> About this exercise
Everything from the first line of the entries through the line containing "increasing [list nat]." is to be retyped exactly, and nothing beyond it.

┄┄┄┄┄┄┄┄┄┄

(** * einsum: contraction-order optimisation and pairwise reduction

    A shallow embedding of [tensorflow/python/ops/special_math_ops.py]
    (the [einsum] family) and the properties proved about it.

    Conventions of the embedding.
    - Python semantics are those of CPython 3.7 and later: a [dict] iterates
      in insertion order, and a [list] never compares equal to a [range].
    - The iteration order of a Python [set] is unspecified; it is a parameter
      of the model (class [SetOrder]) and every theorem holds for each order.
    - A label string is a [list ascii]; a statically known shape of the
      optimiser is a [list Z]; a frozenset of operand positions is a strictly
      increasing [list nat].
    - numpy evaluates contraction costs in fixed-width arithmetic; the model
      computes them exactly in [Z], which agrees with numpy as long as the
      products stay exactly representable (below 2^53).
    - Exceptions are values of [exn]; a computation that may raise returns an
      [outcome]. *)

From Stdlib Require Import Ascii String.
From Stdlib Require Import List ZArith Lia Bool Arith.
From Stdlib Require Import Permutation Sorted.
Import ListNotations.

(* ================================================================== *)
(** * Part I: the program *)
(* ================================================================== *)

(** ** Exceptions and outcomes *)

(** The source raises [ValueError] with different messages; the
    constructors name the raise site.  [IndexError], [TypeError] and
    [AttributeError] are the interpreter's own. *)
Inductive exn : Type :=
| EquationSyntaxError                (* 'Indices have incorrect format' *)
| EquationArityError                 (* 'Got %d arguments for equation' *)
| ExcessEllipsisError                (* 'Unable to resolve ellipsis. Excess number found.' *)
| ShapeInferenceError                (* 'Unable to statically infer ellipsis axes.' *)
| EllipsisLengthError                (* 'Ellipses lengths do not match.' *)
| TooManyLabelsError                 (* 'Unable to resolve ellipsis, too many distinct labels.' *)
| StrayPeriodError                   (* 'period "." found outside of ellipsis' *)
| DuplicateAxisError (l : list ascii)(* 'Subscript not supported: an axis appears more than once' *)
| RankMismatchError (operand : nat)  (* 'Tensor t%d of rank %d does not match einsum reduction' *)
| InvalidEquationError               (* 'Invalid equation: %s' *)
| UnknownOutputAxisError             (* 'Unknown output axes: %s' *)
| InputRankError (operand : nat)     (* 'Input %d with axes %s has incorrect number of dimensions' *)
| DimensionMismatchError (ax : ascii)(* 'Dimension mismatch on axis: %s' *)
| InvalidStrategyError               (* 'invalid optimization strategy' *)
| UnknownRankError                   (* as_list() / len() of a shape of unknown rank *)
| IndexError
| TypeError
| AttributeError
| AssertionError
| OpError.                           (* raised inside an external tensor primitive *)

Inductive outcome (A : Type) : Type :=
| Ret (a : A)
| Raise (e : exn).
Arguments Ret {A} a.
Arguments Raise {A} e.
Definition world_of (lay : pmd_layout) (d : ref_state) : world ref_state :=
  World {[ 1%positive := lay ]} d [] [].

Definition one_page : list kvec := [ {| iov_base := 65536; iov_len := 4096 |} ].

Definition no_props : mblock_props :=
  {| mpr_objid := 0; mpr_alloc_cap := 0; mpr_write_len := 0;
     mpr_optimal_wrsz := 0; mpr_mclassp := 0; mpr_iscommitted := 0 |}.

(** Modelled from the spec: the reference collaborator with every layout
    on the device [pd], and with a directory that, when [dir_err] is not
    0, refuses to allocate and to reallocate with that error and hands
    out no layout.  It is not an instance: it is named where it is
    used. *)
Definition alt_pmd (pd : mpool_dev_info) (dir_err : merr_t)
    : Pmd ref_state := {|
  OMF_OBJ_MBLOCK := 1;
  PMD_LYT_COMMITTED := LYT_COMMITTED;
  REQ_FUA := 2048;
  pmd_objid_type := ref_objid_type;
  pmd_layout_cap_get := ref_cap_get;
  pmd_layout_pd_get := fun mp layout => pd;
  pd_dev_flush := fun pd d => (flush_result d, d);
  pmd_layout_rw := fun mp layout iov iovcnt boff flags rw d => (rw_result d, d);
  pmd_obj_commit := ref_obj_commit;
  pmd_obj_abort := ref_obj_abort;
  pmd_obj_delete := ref_obj_delete;
  pmd_obj_put := ref_obj_put;
  pmd_obj_find_get := ref_obj_find_get;
  pmd_obj_alloc := fun mp otype ocap mclassp objs d =>
    if dir_err =? 0 then ref_obj_alloc mp otype ocap mclassp objs d
    else (dir_err, None, objs, d);
  pmd_obj_realloc := fun mp objid ocap mclassp objs d =>
    if dir_err =? 0 then ref_obj_realloc mp objid ocap mclassp objs d
    else (dir_err, None, objs, d);
|}.

(** More concrete inputs: a device whose transfers fail with 5 (EIO), a
    device with durable writes, and a device that reports an optimal
    transfer size of 0. *)

Definition dev_rw_fails : ref_state :=
  {| flush_result := 0; rw_result := 5; next_uniq := 1 |}.

Definition pd_fua : mpool_dev_info :=
  {| pdi_optiosz := 4096; pdi_fua := true; pdi_mclass := 0 |}.

Definition pd_no_iosz : mpool_dev_info :=
  {| pdi_optiosz := 0; pdi_fua := false; pdi_mclass := 0 |}.

(** * Properties *)

(** ** Arithmetic of the asserted caller contract *)

Lemma to_u64_small z : is_u64 z -> to_u64 z = z.
Proof. unfold is_u64, to_u64. intros. apply Z.mod_small. lia. Qed.

Lemma to_u32_small z : is_u32 z -> to_u32 z = z.
Proof. unfold is_u32, to_u32. intros. apply Z.mod_small. lia. Qed.

Lemma to_u32_range z : is_u32 (to_u32 z).
Proof. unfold is_u32, to_u32. apply Z.mod_pos_bound. lia. Qed.

(** [assert(iovcnt == (len >> PAGE_SHIFT))] with [iovcnt] an [int] bounds
    [len]: a negative [iovcnt] converts to a value no shifted [size_t]
    reaches. *)
Lemma asserted_len_small iovcnt len :
  is_int iovcnt -> is_u64 len ->
  to_u64 iovcnt = Z.shiftr len PAGE_SHIFT -> len < 2 ^ 43.
Proof.
  unfold is_int, is_u64, to_u64, PAGE_SHIFT. intros Hi Hl E.
  rewrite Z.shiftr_div_pow2 in E by lia.
  destruct (Z_lt_le_dec iovcnt 0) as [Hn|Hp].
  - assert (iovcnt mod 2 ^ 64 = iovcnt + 2 ^ 64) as E'.
    { symmetry. apply Z.mod_unique with (q := -1); lia. }
    rewrite E' in E.
    assert (len / 2 ^ 12 < 2 ^ 52) by (apply Z.div_lt_upper_bound; lia).
    lia.
  - rewrite Z.mod_small in E by lia.
    pose proof (Z.mul_succ_div_gt len (2 ^ 12)). lia.
Qed.

(** ** Symbolic execution *)

Ltac exec_unfold :=
  unfold mblock_write, mblock_read, mblock_commit, mblock_abort,
    mblock_delete, mblock_put, mblock_find_get, mblock_realloc,
    mblock_alloc, mblock_alloc_cmn, mblock_get_props, mblock_get_props_ex,
    getprops_if, mblock_getprops_cmn, mblock_rw_argcheck, mblock2layout,
    layout2mblock, call_layout_rw, call_dev, call_dir,
    pmd_obj_rdlock, pmd_obj_rdunlock, pmd_obj_wrlock, pmd_obj_wrunlock,
    mp_pr_layout_not_found, mp_pr_err, mp_pr_rl, mp_pr_debug, WARN_ONCE,
    printk, log_call, store, load, assert, trap_with, bind, ret in *.

Ltac exec_run :=
  repeat (exec_unfold; simpl in *; try case_match; simplify_eq/=).

Ltac zbool :=
  repeat match goal with
    | H : negb _ = true |- _ => apply negb_true_iff in H
    | H : negb _ = false |- _ => apply negb_false_iff in H
    | H : (_ =? _) = true |- _ => apply Z.eqb_eq in H
    | H : (_ =? _) = false |- _ => apply Z.eqb_neq in H
    | H : (_ >? _) = true |- _ => apply Z.gtb_lt in H
    | H : (_ >? _) = false |- _ => rewrite Z.gtb_ltb in H; apply Z.ltb_ge in H
    | H : (_ <=? _) = true |- _ => apply Z.leb_le in H
    | H : (_ <=? _) = false |- _ => apply Z.leb_gt in H
    | H : (_ <? _) = true |- _ => apply Z.ltb_lt in H
    | H : (_ <? _) = false |- _ => apply Z.ltb_ge in H
    end.

(** ** Handles, and the two sides of the commit *)

Section Proofs.
Context {D : Type} `{!Pmd D}.

Lemma layout_kept_refl a : layout_kept a a.
Proof. unfold layout_kept. auto. Qed.

Lemma objs_kept_refl objs : objs_kept objs objs.
Proof. intros l a b Ha Hb. simplify_eq. apply layout_kept_refl. Qed.

(** What [mblock2layout] returning a record says of the handle. *)
Lemma mblock2layout_inv mbh w l w0 :
  mblock2layout mbh w = Ret (Some l) w0 ->
  mbh = Some l /\ same_but_klog w w0 /\
  exists lay, w_objs w !! l = Some lay /\ mblock_objid (eld_objid lay) = true.
Proof.
  unfold same_but_klog. intros H. exec_run; eauto 10.
Qed.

┄┄┄┄┄┄┄┄┄┄

> Solution for this problem
(** * einsum: contraction-order optimisation and pairwise reduction

    A shallow embedding of [tensorflow/python/ops/special_math_ops.py]
    (the [einsum] family) and the properties proved about it.

    Conventions of the embedding.
    - Python semantics are those of CPython 3.7 and later: a [dict] iterates
      in insertion order, and a [list] never compares equal to a [range].
    - The iteration order of a Python [set] is unspecified; it is a parameter
      of the model (class [SetOrder]) and every theorem holds for each order.
    - A label string is a [list ascii]; a statically known shape of the
      optimiser is a [list Z]; a frozenset of operand positions is a strictly
      increasing [list nat].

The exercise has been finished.